Bannon is a former executive of the news site Breitbart — a “platform for the alt-right,” in Bannon’s words — who became CEO of Trump’s campaign over the summer. The alt-right is a loose affiliation of white nationalists, neo-Nazis, far-right ideologues and Internet trolls. The term was created by a man named Richard Spencer who believes that white people should have their own country. Spencer concluded a speech in Washington this past weekend by saying “Hail Trump! Hail our people! Hail victory!” Several audience members reacted by raising their arms in the Nazi salute.

Trump’s decision to bring Bannon to the White House has been loudly condemned by Congressional Democrats and groups like the Anti-Defamation League and the Southern Poverty Law Center as the elevation and institutionalization of white nationalism at the highest levels of government. The decision has been praised by people like David Duke, a former leader of the Ku Klux Klan.

In an interview with the New York Times on Tuesday, Trump said of the alt-right: “It’s not a group I want to energize, and if they are energized I want to look into it and find out why.” He also defended Bannon, who has said he is not a white nationalist, but an “economic nationalist.”

“Fire Bannon” was the official rallying cry of Tuesday’s demonstration, as neither Toomey nor the local Jewish Federation has spoken out against Bannon’s appointment. But the protest was about something far larger than one hiring decision: namely, the swift mainstreaming, during and since Trump’s election, of far-right, explicitly racist ideas.

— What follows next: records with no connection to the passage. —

(* ===== verification/PermProfile.v ===== *)
(** * PermProfile: permission profiles and what a session may ask
    ([protocol/src/models.rs], [protocol/src/permissions.rs], [protocol/src/protocol.rs])

    The profile a session runs under, its conversions to and from the two runtime
    policies, the overlay of additional permissions, and the approval settings.  Paths are
    those of the executor.  The serialized forms and the legacy [SandboxPolicy] are not here. *)
From S2P Require Import Prelude RustStr UnixPath Utf8Stream Utf8Encode PatchErrors FsInterface PathUri PathText FsPolicy FsPolicyFacts FsDeny.

(** ** Approval settings *)

Record GranularApprovalConfig := mkGranular {
  sandbox_approval : bool;
  rules_approval : bool;
  skill_approval : bool;
  request_permissions : bool;
  mcp_elicitations : bool;
}.

Inductive AskForApproval := UnlessTrusted | OnRequest | Granular (config : GranularApprovalConfig) | Never.

#[export] Instance AskForApproval_eq_dec : EqDecision AskForApproval.
Proof. assert (EqDecision GranularApprovalConfig) by solve_decision. solve_decision. Defined.

Inductive WindowsSandboxLevel := LevelDisabled | RestrictedToken | Elevated.

#[export] Instance WindowsSandboxLevel_eq_dec : EqDecision WindowsSandboxLevel.
Proof. solve_decision. Defined.

Inductive SandboxPermissions := UseDefault | RequireEscalated | WithAdditionalPermissions.

#[export] Instance SandboxPermissions_eq_dec : EqDecision SandboxPermissions.
Proof. solve_decision. Defined.

Definition requires_escalated_permissions (s : SandboxPermissions) : bool :=
  match s with RequireEscalated => true | _ => false end.
Definition requests_sandbox_override (s : SandboxPermissions) : bool :=
  match s with UseDefault => false | _ => true end.
Definition uses_additional_permissions (s : SandboxPermissions) : bool :=
  match s with WithAdditionalPermissions => true | _ => false end.

(** ** Network *)

Inductive NetworkSandboxPolicy := NetRestricted | NetEnabled.

#[export] Instance NetworkSandboxPolicy_eq_dec : EqDecision NetworkSandboxPolicy.
Proof. solve_decision. Defined.

Definition net_is_enabled (n : NetworkSandboxPolicy) : bool :=
  match n with NetEnabled => true | NetRestricted => false end.

Record NetworkPermissions := mkNetworkPermissions { net_enabled : option bool }.

#[export] Instance NetworkPermissions_eq_dec : EqDecision NetworkPermissions.
Proof. solve_decision. Defined.

Definition network_permissions_is_empty (n : NetworkPermissions) : bool := bool_decide (net_enabled n = None).
Definition network_permissions_from (n : NetworkSandboxPolicy) : NetworkPermissions :=
  mkNetworkPermissions (Some (net_is_enabled n)).

(** ** File systems *)

Inductive SandboxEnforcement := EnforceManaged | EnforceDisabled | EnforceExternal.

#[export] Instance SandboxEnforcement_eq_dec : EqDecision SandboxEnforcement.
Proof. solve_decision. Defined.

(** [NonZeroUsize::new]; [usize::from] is [Npos]. *)
Definition nonzero (n : N) : option positive := match n with N0 => None | Npos p => Some p end.

Inductive ManagedFileSystemPermissions (U : Type) :=
| ManagedRestricted (managed_entries : list (FileSystemSandboxEntry U)) (managed_depth : option positive)
| ManagedUnrestricted.
Arguments ManagedRestricted {U}.
Arguments ManagedUnrestricted {U}.

Inductive PermissionProfile (U : Type) :=
| Managed (file_system : ManagedFileSystemPermissions U) (network : NetworkSandboxPolicy)
| Disabled
| External (network : NetworkSandboxPolicy).
Arguments Managed {U}.
Arguments Disabled {U}.
Arguments External {U}.

(** [FileSystemPermissions]. *)
Record FileSystemPermissions (U : Type) := mkFsPermissions {
  fs_entries : list (FileSystemSandboxEntry U);
  fs_depth : option positive;
}.
Arguments mkFsPermissions {U}.
Arguments fs_entries {U}.
Arguments fs_depth {U}.

(** The overlay of one command, or of a session's grants. *)
Record AdditionalPermissionProfile (U : Type) := mkAdditional {
  network : option NetworkPermissions;
  file_system : option (FileSystemPermissions U);
}.
Arguments mkAdditional {U}.
Arguments network {U}.
Arguments file_system {U}.

Section profile.
Context {U : Type} {UO : UrlOps U} {UC : UrlCoding}.
Implicit Types (p : FileSystemSandboxPolicy U) (profile : PermissionProfile U) (roots : list U).

(** [FileSystemPermissions::from_paths], [is_empty] and the conversions. *)
Definition fs_is_empty (f : FileSystemPermissions U) : bool := match fs_entries f with [] => true | _ => false end.
Definition from_read_write_path_uris (read write : option (list U)) : FileSystemPermissions U :=
  mkFsPermissions (map (λ path, new_entry (PathEntry path) Read) (default [] read)
                   ++ map (λ path, new_entry (PathEntry path) Write) (default [] write)) None.
Definition fs_permissions_from p : FileSystemPermissions U :=
  mkFsPermissions
    (match policy_kind p with
     | Restricted => entries p
     | Unrestricted | ExternalSandbox => [new_entry (Special Root) Write]
     end)
    (glob_scan_max_depth p ≫= nonzero).
Definition fs_permissions_policy (f : FileSystemPermissions U) : FileSystemSandboxPolicy U :=
  mkPolicy Restricted (Npos <$> fs_depth f) (fs_entries f).
Definition additional_is_empty (a : AdditionalPermissionProfile U) : bool :=
  match network a, file_system a with None, None => true | _, _ => false end.

(** [ManagedFileSystemPermissions]: the external kind is an [unreachable!]. *)
Definition from_sandbox_policy p : option (ManagedFileSystemPermissions U) :=
  match policy_kind p with
  | Restricted => Some (ManagedRestricted (entries p) (glob_scan_max_depth p ≫= nonzero))
  | Unrestricted => Some ManagedUnrestricted
  | ExternalSandbox => None
  end.
Definition to_sandbox_policy (m : ManagedFileSystemPermissions U) : FileSystemSandboxPolicy U :=
  match m with
  | ManagedRestricted es depth => mkPolicy Restricted (Npos <$> depth) es
  | ManagedUnrestricted => unrestricted
  end.

(** ** Profiles *)

Definition default_profile : PermissionProfile U := Managed (ManagedRestricted [] None) NetRestricted.

Definition enforcement profile : SandboxEnforcement :=
  match profile with
  | Managed _ _ => EnforceManaged
  | Disabled => EnforceDisabled
  | External _ => EnforceExternal
  end.
Definition file_system_sandbox_policy profile : FileSystemSandboxPolicy U :=
  match profile with
  | Managed file_system _ => to_sandbox_policy file_system
  | Disabled => unrestricted
  | External _ => external_sandbox
  end.
Definition network_sandbox_policy profile : NetworkSandboxPolicy :=
  match profile with Managed _ network | External network => network | Disabled => NetEnabled end.
Definition to_runtime_permissions profile : FileSystemSandboxPolicy U * NetworkSandboxPolicy :=
  (file_system_sandbox_policy profile, network_sandbox_policy profile).

Definition from_runtime_permissions_with_enforcement (enforcement : SandboxEnforcement) p
    (network : NetworkSandboxPolicy) : option (PermissionProfile U) :=
  match policy_kind p with
  | ExternalSandbox => Some (External network)
  | Unrestricted =>
      if bool_decide (enforcement = EnforceDisabled) then Some Disabled
      else file_system ← from_sandbox_policy p; Some (Managed file_system network)
  | Restricted => file_system ← from_sandbox_policy p; Some (Managed file_system network)
  end.
Definition from_runtime_permissions p (network : NetworkSandboxPolicy) : option (PermissionProfile U) :=
  from_runtime_permissions_with_enforcement
    (match policy_kind p with
     | Restricted | Unrestricted => EnforceManaged
     | ExternalSandbox => EnforceExternal
     end) p network.

Definition read_only_profile : option (PermissionProfile U) :=
  file_system ← from_sandbox_policy read_only; Some (Managed file_system NetRestricted).

(** The outer [None] is a panic, the inner one the answer for external enforcement. *)
Definition read_only_access (a : FileSystemAccessMode) : FileSystemAccessMode :=
  match a with Read | Write => Read | Deny => Deny end.
Definition with_access (e : FileSystemSandboxEntry U) (a : FileSystemAccessMode) : FileSystemSandboxEntry U :=
  mkEntry (entry_path e) a (missing_path_behavior e).
Definition intersect_with_read_only profile : option (option (PermissionProfile U)) :=
  let file_system := file_system_sandbox_policy profile in
  match policy_kind file_system with
  | Restricted =>
      Some <$> from_runtime_permissions
        (with_entries file_system (map (λ e, with_access e (read_only_access (entry_access e))) (entries file_system)))
        NetRestricted
  | Unrestricted => Some <$> from_runtime_permissions read_only NetRestricted
  | ExternalSandbox => Some None
  end.

Definition workspace_write_profile roots (network : NetworkSandboxPolicy)
    (exclude_tmpdir_env_var exclude_slash_tmp : bool) : option (PermissionProfile U) :=
  file_system ← from_sandbox_policy (workspace_write_with_path_uris roots exclude_tmpdir_env_var exclude_slash_tmp);
  Some (Managed file_system network).

Definition materialize_project_roots_with profile
    (materialize : FileSystemSandboxPolicy U → FileSystemSandboxPolicy U) : option (PermissionProfile U) :=
  match profile with
  | Managed file_system network =>
      file_system ← from_sandbox_policy (materialize (to_sandbox_policy file_system));
      Some (Managed file_system network)
  | Disabled => Some Disabled
  | External network => Some (External network)
  end.
Definition materialize_profile profile roots : option (PermissionProfile U) :=
  materialize_project_roots_with profile (λ p, materialize_project_roots_with_path_uris p roots).

(** [From<LegacyPermissionProfile>]: the shape older rollout files hold. *)
Definition from_legacy_profile (net : option NetworkPermissions) (fs : option (FileSystemPermissions U)) :
    PermissionProfile U :=
  Managed
    (match fs with
     | None => ManagedRestricted [] None
     | Some permissions => ManagedRestricted (fs_entries permissions) (fs_depth permissions)
     end)
    (if default false (n ← net; net_enabled n) then NetEnabled else NetRestricted).
End profile.

(** * What profiles promise *)

Section facts.
Context {U : Type} {UO : UrlOps U} {UC : UrlCoding}.
Implicit Types (p : FileSystemSandboxPolicy U) (profile : PermissionProfile U) (path : U)
  (ctx : FileSystemSandboxPolicyContext U) (x : U * FileSystemAccessMode * nat).

Lemma nonzero_Npos (d : option positive) : (Npos <$> d) ≫= nonzero = d.
Proof. by destruct d. Qed.

(** ** Converting *)

Lemma from_runtime_total e p n : is_Some (from_runtime_permissions_with_enforcement e p n).
Proof.
  unfold from_runtime_permissions_with_enforcement, from_sandbox_policy.
  destruct (policy_kind p); [eauto| |eauto]. case_bool_decide; eauto.
Qed.

(** What becomes of the runtime policies: the kind stays, and so do the entries of a
    restricted policy and the network policy, but where nothing is enforced. *)
Lemma from_runtime_policy e p n q : from_runtime_permissions_with_enforcement e p n = Some q →
  policy_kind (file_system_sandbox_policy q) = policy_kind p ∧
  (policy_kind p = Restricted → entries (file_system_sandbox_policy q) = entries p) ∧
  (policy_kind p = Unrestricted ∧ e = EnforceDisabled ∨ network_sandbox_policy q = n).
Proof.
  unfold from_runtime_permissions_with_enforcement, from_sandbox_policy.
  destruct (policy_kind p); simpl; [|case_bool_decide|]; intros [= <-]; simpl;
    (split_and!; [done|done|auto]).
Qed.

Lemma from_runtime_round_trip profile :
  from_runtime_permissions_with_enforcement (enforcement profile)
    (file_system_sandbox_policy profile) (network_sandbox_policy profile) = Some profile.
Proof. destruct profile as [[es d|] n| |n]; try done. cbn. by rewrite nonzero_Npos. Qed.

(** ** Reading only *)

Definition read_only_key x : U * FileSystemAccessMode * nat := (x.1.1, read_only_access x.1.2, x.2).

Lemma read_only_key_lt x y : key_lt (entry_key x) (entry_key y) = false →
  key_lt (entry_key (read_only_key x)) (entry_key (read_only_key y)) = false.
Proof.
  destruct x as [[r a] n], y as [[s b] m]. unfold entry_key, read_only_key. simpl.
  intros H. apply not_true_iff_false in H. apply not_true_iff_false. rewrite key_lt_spec in *. simpl in *.
  destruct a, b; simpl in *; lia.
Qed.

Definition read_only_entries p : FileSystemSandboxPolicy U :=
  with_entries p (map (λ e, with_access e (read_only_access (entry_access e))) (entries p)).

Lemma read_only_resolved p ctx :
  resolved_entries (read_only_entries p) ctx =
  map (λ z, (z.1, read_only_access z.2)) (resolved_entries p ctx).
Proof.
  unfold resolved_entries, read_only_entries. simpl. induction (entries p) as [|e es IH]; [done|]. simpl.
  rewrite IH, map_app. f_equal. unfold resolve_entry. simpl. by rewrite map_map.
Qed.

Lemma read_only_depths (es : list (U * FileSystemAccessMode)) :
  with_depths (map (λ z, (z.1, read_only_access z.2)) es) = map read_only_key <$> with_depths es.
Proof.
  induction es as [|[r a] es IH]; [done|]. simpl. rewrite IH.
  destruct (uri_lexical_depth r); [by destruct (with_depths es)|]. by destruct (uri_is_opaque r).
Qed.

Lemma read_only_applicable path ds : applicable path (map read_only_key ds) = map read_only_key (applicable path ds).
Proof.
  unfold applicable. induction ds as [|x ds IH]; [done|]. simpl. rewrite !filter_cons. cbn [read_only_key fst].
  case_decide; simpl; by rewrite IH.
Qed.

(** Lowering every entry to reading lowers the access of every path. *)
Lemma read_only_access_of p path ctx : policy_kind p = Restricted →
  resolve_access (read_only_entries p) path ctx = read_only_access (resolve_access p path ctx).
Proof.
  intros Hk. destruct (in_some_context path ctx) as [[c Hin]|Hout].
  2: { by rewrite !resolve_access_outside. }
  rewrite !(resolve_access_in_context _ path ctx c) by done. rewrite read_only_resolved, read_only_depths.
  destruct (with_depths (resolved_entries p ctx)) as [ds|]; [|done]. cbn [fmap option_fmap option_map].
  rewrite read_only_applicable.
  pose proof (max_by_key_spec (applicable path ds)) as H.
  pose proof (max_by_key_spec (map read_only_key (applicable path ds))) as H'.
  destruct (max_by_key (applicable path ds)) as [[[r a] d]|].
  2: { rewrite H in *. done. }
  destruct H as [Hx Hmax].
  assert (greatest (read_only_key (r, a, d)) (map read_only_key (applicable path ds))) as Hg.
  { split; [by apply elem_of_map; eauto|]. intros z (y & -> & Hy)%elem_of_map. by apply read_only_key_lt, Hmax. }
  destruct (max_by_key (map _ _)) as [[[r' a'] d']|].
  - pose proof (greatest_key _ _ _ _ (λ _, iff_refl _) H' Hg) as Heq. by injection Heq.
  - destruct Hg as [Hg _]. rewrite H' in Hg. by apply elem_of_nil in Hg.
Qed.

Lemma read_only_no_write p path ctx : Forall (λ e, entry_access e ≠ Write) (entries p) → policy_kind p = Restricted →
  resolve_access p path ctx ≠ Write.
Proof.
  intros Hall Hk. rewrite <- (resolve_access_same_entries (read_only_entries p) p).
  - rewrite read_only_access_of by done. by destruct (resolve_access p path ctx).
  - done.
  - intros e. unfold read_only_entries, with_entries. simpl. rewrite elem_of_map. rewrite Forall_forall in Hall. split.
    + intros (e' & -> & He'). specialize (Hall e' He'). by destruct e' as [? [] ?].
    + intros He. exists e. split; [|done]. specialize (Hall e He). by destruct e as [? [] ?].
Qed.
End facts.
Lemma accepted_elem requested granted req gr ctx e : e ∈ accepted_grants requested granted req gr ctx →
  e ∈ gr ∧ granted_file_system_entry_within_request requested (restricted req)
             (matcher_from_context (restricted req) ctx) e ctx = true.
Proof.
  unfold accepted_grants. intros He.
  destruct (push_all_missing (filter (λ e, granted_file_system_entry_within_request requested (restricted req)
                    (matcher_from_context (restricted req) ctx) e ctx = true) gr) []) as (added & H & Hin & _).
  rewrite H in He. rewrite Forall_forall in Hin. by apply Hin, list_elem_of_filter in He as [? ?].
Qed.

(** What a request covers when the granted entry has a path. *)
Lemma within_request_covers requested p m e ctx r :
  granted_file_system_entry_within_request requested p m e ctx = true →
  resolve_permission_path (entry_path e) ctx = Some r →
  access_covers (resolve_access p r ctx) (entry_access e) = true ∧
  match m with Some m => is_read_denied_uri m r ctx = false | None => True end.
Proof.
  unfold granted_file_system_entry_within_request. intros H Hr. rewrite Hr in H.
  destruct (_ || _) eqn:E1 in H; [done|]. destruct (_ && _) eqn:E2 in H; [done|].
  destruct (negb _ || _) eqn:E3 in H; [done|]. apply orb_false_iff in E3 as [_ E3]. split; [done|]. by destruct m.
Qed.

Lemma intersect_entries requested granted ctx fs : intersect_file_systems requested granted ctx = Some fs →
  ∃ req gr, materialize_context_dependent_entries (fs_entries requested) ctx = Some req ∧
    materialize_context_dependent_entries (fs_entries granted) ctx = Some gr ∧
    let accepted := accepted_grants requested granted req gr ctx in
    (∀ e, e ∈ fs_entries fs → e ∈ accepted ∨ entry_access e = Deny ∧ (e ∈ req ∨ e ∈ gr)) ∧
    (∀ e, e ∈ accepted → e ∈ fs_entries fs) ∧
    (∀ e, e ∈ req ∨ e ∈ gr → entry_access e = Deny → deny_entry_constrains_accepted_grant e accepted ctx = true →
       contains_entry (fs_entries fs) e = true).
Proof.
  unfold intersect_file_systems, retain_constraining_deny_entries.
  intros (req & Hreq & (gr & Hgr & [= <-])%bind_Some)%bind_Some. exists req, gr. split; [done|]. split; [done|].
  cbn [fs_entries]. set (accepted := accepted_grants _ _ _ _ _).
  destruct (push_all_missing (constraining_denials req accepted ctx) accepted) as (l1 & -> & Hin1 & Hall1).
  destruct (push_all_missing (constraining_denials gr accepted ctx) (accepted ++ l1)) as (l2 & -> & Hin2 & Hall2).
  rewrite Forall_forall in Hin1, Hin2, Hall1, Hall2. unfold constraining_denials in *.
  setoid_rewrite list_elem_of_filter in Hin1. setoid_rewrite list_elem_of_filter in Hin2.
  setoid_rewrite list_elem_of_filter in Hall1. setoid_rewrite list_elem_of_filter in Hall2. cbn zeta. split_and!.
  - intros e. rewrite !elem_of_app. unfold is_deny in *. intros [[?|He]|He]; [by left|right..].
    + destruct (Hin1 e He) as [[Hd _]%andb_true_iff ?]. bool_hyps. auto.
    + destruct (Hin2 e He) as [[Hd _]%andb_true_iff ?]. bool_hyps. auto.
  - intros e He. rewrite !elem_of_app. auto.
  - intros e He Hd Hc. assert (is_deny e = true) as Hdeny by (by apply bool_decide_true).
    destruct He as [He|He]; [apply contains_entry_app, Hall1|apply Hall2]; (split; [by rewrite Hdeny, Hc|done]).
Qed.

Lemma can_read_not_deny acc : can_read acc = true ↔ acc ≠ Deny.
Proof. by destruct acc. Qed.

(** What the kept grants let a path do was granted at an entry that contains it and that
    the request covers, deeper than every denial on either side. *)
Lemma intersection_access requested granted ctx fs : uri_convention (cwd ctx) = Some Posix →
  intersect_file_systems requested granted ctx = Some fs →
  ∃ req gr, materialize_context_dependent_entries (fs_entries requested) ctx = Some req ∧
    materialize_context_dependent_entries (fs_entries granted) ctx = Some gr ∧
    ∀ path, let acc := resolve_access (restricted (fs_entries fs)) path ctx in acc ≠ Deny →
    ∃ e r d, e ∈ gr ∧ entry_access e = acc ∧ resolve_permission_path (entry_path e) ctx = Some r ∧
      uri_starts_with path r = true ∧ uri_lexical_depth r = Some d ∧
      access_covers (resolve_access (restricted req) r ctx) acc = true ∧
      ∀ r' d', (r', Deny) ∈ resolved_entries (restricted (req ++ gr)) ctx → uri_starts_with path r' = true →
        uri_lexical_depth r' = Some d' → d' < d.
Proof.
  intros Hc Hfs. destruct (intersect_entries _ _ _ _ Hfs) as (req & gr & Hreq & Hgr & Hin & Hacc & Hden).
  exists req, gr. split; [done|]. split; [done|]. intros path acc Hne.
  destruct (access_from_entry (restricted (fs_entries fs)) path ctx eq_refl Hne) as (c & ds & r & d & Hctx & Hds & Hg).
  assert (c = Posix) as -> by (destruct Hctx; congruence).
  fold acc in Hg. pose proof Hg as [Hr _]. rewrite (applicable_elem (restricted (fs_entries fs)) ctx ds) in Hr by done.
  destruct Hr as (Hr & Hd & Hs). apply resolved_elem in Hr as (e & He & Ha & Hcr & Hr). cbn [entries restricted] in He.
  destruct (Hin e He) as [He'|[? _]]; [|congruence]. destruct (accepted_elem _ _ _ _ _ _ He') as [Hegr Hw].
  assert (resolve_permission_path (entry_path e) ctx = Some r) as Hrp.
  { apply (materialized_single _ _ _ _ Hgr Hegr). destruct (entry_path e); [by apply list_elem_of_singleton|done..]. }
  destruct (within_request_covers _ _ _ _ _ _ Hw Hrp) as [Hcov _]. rewrite Ha in Hcov.
  exists e, r, d. split_and!; [done..|].
  intros r' d' Hr' Hs' Hd'. apply (deeper_than_denial r acc d r' d' (applicable path ds)); [done..|].
  apply (applicable_elem (restricted (fs_entries fs)) ctx ds); [done|]. split; [|by split].
  pose proof Hr' as Hr''. apply resolved_elem in Hr' as (e' & He'' & Ha' & Hcr' & Hr').
  cbn [entries restricted] in He''. apply elem_of_app in He''.
  assert (resolve_permission_path (entry_path e') ctx = Some r') as Hrp'.
  { destruct He'' as [H|H]; [apply (materialized_single _ _ _ _ Hreq H)|apply (materialized_single _ _ _ _ Hgr H)];
      (destruct (entry_path e'); [by apply list_elem_of_singleton|done..]). }
  assert (contains_entry (fs_entries fs) e' = true) as Hcont.
  { apply Hden; [done|done|]. apply existsb_elem. exists e. split; [done|].
    rewrite Ha. apply andb_true_iff. split; [by apply can_read_not_deny|]. rewrite Hrp, Hrp'. apply orb_true_iff. right.
    assert (paths_overlap r' r = true) as Hov.
    { destruct Hctx as (_ & Hcp & _). by apply (containing_overlap path r' r d' d). }
    destruct (entry_path e'); done. }
  apply existsb_elem in Hcont as (e'' & Hin'' & Heq). unfold resolved_entries. apply elem_of_flat_map. exists e''. split; [done|].
  rewrite <- Ha'. apply entry_eq_resolved; [done..|]. unfold resolve_entry. rewrite map_map. apply elem_of_map.
  exists r'. split; [done|]. apply list_elem_of_filter. split; [done|].
  destruct (entry_path e'); [by apply list_elem_of_singleton|done..].
Qed.
End intersect.

(** ** Properties *)

Section properties.
Context {U : Type} {UO : UrlOps U} {UC : UrlCoding} {PG : PathGlobs}.
Implicit Types (p : FileSystemSandboxPolicy U) (profile : PermissionProfile U) (a : AdditionalPermissionProfile U)
  (ctx : FileSystemSandboxPolicyContext U) (path : U).

Lemma effective_network_enabled n a :
  effective_network_sandbox_policy n (Some a) = NetEnabled ↔
  n = NetEnabled ∨ network a = Some (mkNetworkPermissions (Some true)).
Proof.
  unfold effective_network_sandbox_policy, merge_network_access.
  destruct n, (network a) as [[[[]|]]|]; simpl; naive_solver.
Qed.

Lemma effective_kind p additional : policy_kind (effective_file_system_sandbox_policy p additional) = policy_kind p.
Proof.
  unfold effective_file_system_sandbox_policy. destruct (_ ≫= _) as [fs|]; [|done]. destruct (fs_is_empty fs); [done|].
  unfold merge_file_system_policy_with_additional_permissions. by destruct (policy_kind p) eqn:Hk.
Qed.

(** Equal kinds, and equal entries of restricted policies, give equal access. *)
Lemma same_policy_access p p' path ctx : policy_kind p = policy_kind p' →
  (policy_kind p' = Restricted → entries p = entries p') → resolve_access p path ctx = resolve_access p' path ctx.
Proof.
  intros Hk He. destruct (policy_kind p') eqn:Hk'.
  - apply resolve_access_same_entries; [congruence|]. intros e. by rewrite He.
  - unfold resolve_access. by rewrite Hk, Hk'.
  - unfold resolve_access. by rewrite Hk, Hk'.
Qed.

(** A profile is kept by taking its runtime policies and building it again, and the
    policies can always be built into a profile, which has their kind, entries and, unless
    nothing is enforced, their network access. *)
Theorem profile_round_trip profile e p n :
  from_runtime_permissions_with_enforcement (enforcement profile)
    (to_runtime_permissions profile).1 (to_runtime_permissions profile).2 = Some profile ∧
  ∃ q, from_runtime_permissions_with_enforcement e p n = Some q ∧
    policy_kind (file_system_sandbox_policy q) = policy_kind p ∧
    (policy_kind p = Restricted → entries (file_system_sandbox_policy q) = entries p) ∧
    (policy_kind p = Unrestricted ∧ e = EnforceDisabled ∨ network_sandbox_policy q = n).
Proof.
  split; [apply from_runtime_round_trip|]. destruct (from_runtime_total e p n) as [q Hq].
  exists q. split; [done|]. by apply (from_runtime_policy e).
Qed.
Definition c_percent : char := 37.
Definition c_backslash : char := 92.
Definition c_period : char := 46.

Definition decode_hex_digit (byte : N) : option N :=
  if (48 <=? byte) && (byte <=? 57) then Some (byte - 48)
  else if (97 <=? byte) && (byte <=? 102) then Some (byte - 97 + 10)
  else if (65 <=? byte) && (byte <=? 70) then Some (byte - 65 + 10)
  else None.

(** The bytes an escape may not stand for. *)
Definition is_reserved (decoded : N) : bool :=
  (decoded =? c_percent) || (decoded =? c_slash) || (decoded =? c_backslash).

(** The scan of a segment. *)
Fixpoint scan_segment (s : str) (decoded_dots : nat) (has_non_dot : bool) : bool :=
  match s with
  | [] => has_non_dot || negb ((decoded_dots =? 1)%nat || (decoded_dots =? 2)%nat)
  | c :: s =>
      if c =? c_period then scan_segment s (S decoded_dots) has_non_dot
      else if c =? c_backslash then false
      else if c =? c_percent then
        match s with
        | h :: l :: s =>
            match decode_hex_digit h, decode_hex_digit l with
            | Some high, Some low =>
                let decoded := N.lor (N.shiftl high 4) low in
                if is_reserved decoded then false
                else if decoded =? c_period then scan_segment s (S decoded_dots) has_non_dot
                else scan_segment s decoded_dots true
            | _, _ => false
            end
        | _ => false
        end
      else scan_segment s decoded_dots true
  end.
Definition is_safe_segment_for_authorization (segment : str) : bool := scan_segment segment 0 false.
Definition is_safe_for_authorization (path : str) : bool :=
  forallb is_safe_segment_for_authorization (split_char c_slash path).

“Nazis are not welcome here,” the group chanted, a sentiment that apparently does not go without saying in 2016, when survivors of the Holocaust are experiencing historical déjà vu.

After marching from the Municipal Services Building to Toomey’s office at 17th Street and JFK, Rebecca Hornstein, a student at the Reconstructionist Rabbinical College, addressed the crowd over a megaphone.

“We’ve seen this before, and we know that the most dangerous thing we can do right now is stay quiet and see what happens,” she said.

The protest was organized by IfNotNow, a group that formed in 2014 to build opposition within American Jewish communities to Israel’s occupation of the West Bank. But the election of Trump has compelled the group to speak out on other issues.

“For most of our lives as young American Jews, the only anti-Semitism we experienced are snide comments, a joke about appearance or tired stereotypes,” said Ian Gavigan, an organizer with IfNotNow. “I think this is the first time for many American Jews that we’ve felt that history could repeat itself. That the lessons of the Holocaust are real. That democracy can be taken apart quickly and before our eyes. And that this is a fight that we have a responsibility as a people with a set of privileges to take part in. We’ve been learning the lesson ‘Never again’ our entire lives, and now we have to really put that into practice.”

When it reached the Jewish Federation building at 21st and Arch streets, the protesters laid white roses on the steps in honor of the White Rose resistance movement in Nazi Germany. After Trump’s election, the national Jewish Federation sent him a letter of congratulations, which riled the young Jewish men and women who came out to protest on Tuesday.

“We are turning our attention to the crucial fight against fascism,” said Gavigan, also an aide for Democratic Councilwoman Helen Gym. “We’re not just here for ourselves. We’re here for all of the other targets of would-be state violence, of racism, of xenophobia, of Islamophobia.”